The result was newspaper headlines advising schools against taking groups to farms, after which visitor numbers plummeted by a quarter. The closure comes just after the centre's most successful year when visitor numbers for 1999 reached a record 40,000.
Mrs Stewart, a former teacher, dismissed the danger as minimal. "Owning a household cat or dog, certainly coming into contact with dog fouling, carries the same or higher risks s a visit to a farm like this," she said.
"We have to be careful not to bring up children in such a sanitised environment that they have no resistance to germs at all."
Mrs Stewart also blamed "nanny state legislation" for adding to the problems, citing new food legislation. "You might as well be catering for astronauts," she said.

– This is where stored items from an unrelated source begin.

Lemma repl_requests_bound eng upper (agent : Agent) api_key lower is_interrupt stdin :
  forall w,
  (length (requests (repl eng upper agent api_key lower is_interrupt stdin w).2)
   <= length (requests w) + 5 * length stdin)%nat.
Proof.
  induction stdin as [|ev stdin IH]; intros w; rewrite repl_unfold; cbv zeta.
  - simpl. lia.
  - rewrite length_cons.
    assert (requests (add_stdout (lit "You: ") w) = requests w) as Hw by reflexivity.
    destruct ev as [text|]; [|cbn [snd]; rewrite Hw; lia].
    destruct (leaves_repl lower (Line text)); [cbn [snd]; rewrite Hw; lia|].
    destruct (strip text) as [|c line] eqn:El.
    + specialize (IH (add_stdout (lit "You: ") w)). rewrite Hw in IH. lia.
    + pose proof (chat_requests_bound eng upper agent api_key (c :: line)
                    (add_stdout (lit "You: ") w)) as Hc. rewrite Hw in Hc.
      destruct (chat eng upper agent api_key (c :: line) (add_stdout (lit "You: ") w))
        as [[[]|e] w1]; cbn [snd] in Hc.
      * specialize (IH w1). lia.
      * destruct (is_interrupt e); cbn [snd]; lia.
Qed.

(** The world [main] reaches before it dispatches, when the store is not
    ready. *)
Lemma db_ready_requests eng w :
  requests (db_ready eng w).2 = requests w /\ stdout (db_ready eng w).2 = stdout w.
Proof.
  rewrite db_ready_spec. destruct (database w) as [[db|msg]|]; split; reflexivity.
Qed.

Lemma db_ready_returns eng w : exists b, (db_ready eng w).1 = Return b.
Proof.
  rewrite db_ready_spec. destruct (database w) as [[db|msg]|]; eauto.
Qed.

(** X22. [main] sends at most 5 requests to the agent when it is given a
    question, and at most 5 for each event on the standard input when it
    reads its questions there. *)
Theorem main_requests_bound
  (eng : Engine) (upper : pystr -> pystr) (agent : Agent) (api_key : pystr)
  (lower : pystr -> pystr) (is_interrupt : exn -> bool) (DEFAULT_CSV : Path)
  (prompt : list pystr) (stdin : list input_event) (w : World) :
  (length (requests (main eng upper agent api_key lower is_interrupt DEFAULT_CSV
                       prompt stdin w).2)
   <= length (requests w)
      + match join (lit " ") prompt with
        | [] => 5 * length stdin
        | _ :: _ => 5
        end)%nat.
Proof.
  unfold main, mbind, M_bind.
  pose proof (db_ready_requests eng w) as [Hq _].
  destruct (db_ready_returns eng w) as [ready Hr].
  destruct (db_ready eng w) as [r0 w0]. simpl in Hq, Hr. subst r0.
  assert (forall w1, requests w1 = requests w ->
    (length (requests
       ((let text := match prompt with [] => [] | _ :: _ => join (lit " ") prompt end in
         match text with
         | _ :: _ => chat eng upper agent api_key text
         | [] => fun w2 =>
             match modify (add_stdout BANNER) w2 with
             | (Return a, w') => repl eng upper agent api_key lower is_interrupt stdin w'
             | (Raise e, w') => (Raise e, w')
             end
         end) w1).2)
     <= length (requests w)
        + match join (lit " ") prompt with
          | [] => 5 * length stdin
          | _ :: _ => 5
          end)%nat) as Hgo.
  { intros w1 H1. cbv zeta.
    assert (match prompt with [] => [] | _ :: _ => join (lit " ") prompt end
            = join (lit " ") prompt) as -> by (destruct prompt; reflexivity).
    destruct (join (lit " ") prompt) as [|c text].
    - unfold modify.
      pose proof (repl_requests_bound eng upper agent api_key lower is_interrupt stdin
                    (add_stdout BANNER w1)) as Hb.
      simpl in Hb. rewrite H1 in Hb. exact Hb.
    - pose proof (chat_requests_bound eng upper agent api_key (c :: text) w1) as Hb.
      rewrite H1 in Hb. exact Hb. }
  destruct ready.
  - unfold mret, M_ret. simpl negb. cbv iota. apply Hgo. exact Hq.
  - unfold logging, modify.
    pose proof (import_csv_outcome eng DEFAULT_CSV
                  (add_log INFO (lit "Database missing; importing " ++ path_str DEFAULT_CSV)
                     w0)) as (_ & _ & Hi & _).
    destruct (import_csv eng DEFAULT_CSV _) as [[ok|e] w1]; simpl in Hi.
    + destruct ok; simpl negb; cbv iota.
      * apply Hgo. congruence.
      * simpl. rewrite Hi, Hq. lia.
    + simpl. rewrite Hi, Hq. lia.
Qed.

The real losers, she says, would be young children deprived of opportunities to see and handle farm animals. "Do we really want to bring up a generation interested only in computers?"
The Royal Highland Education Trust, which aims to promote the countryside in the curriculum, has issued guidelines, which have been approved by the Health and Safety Executive and are designed to protect children visiting farms.
Jane Methven, the trust's education manager, said there should be no cause for concern if these guidelines are followed, and children would gain considerable educational benefits from farm visits.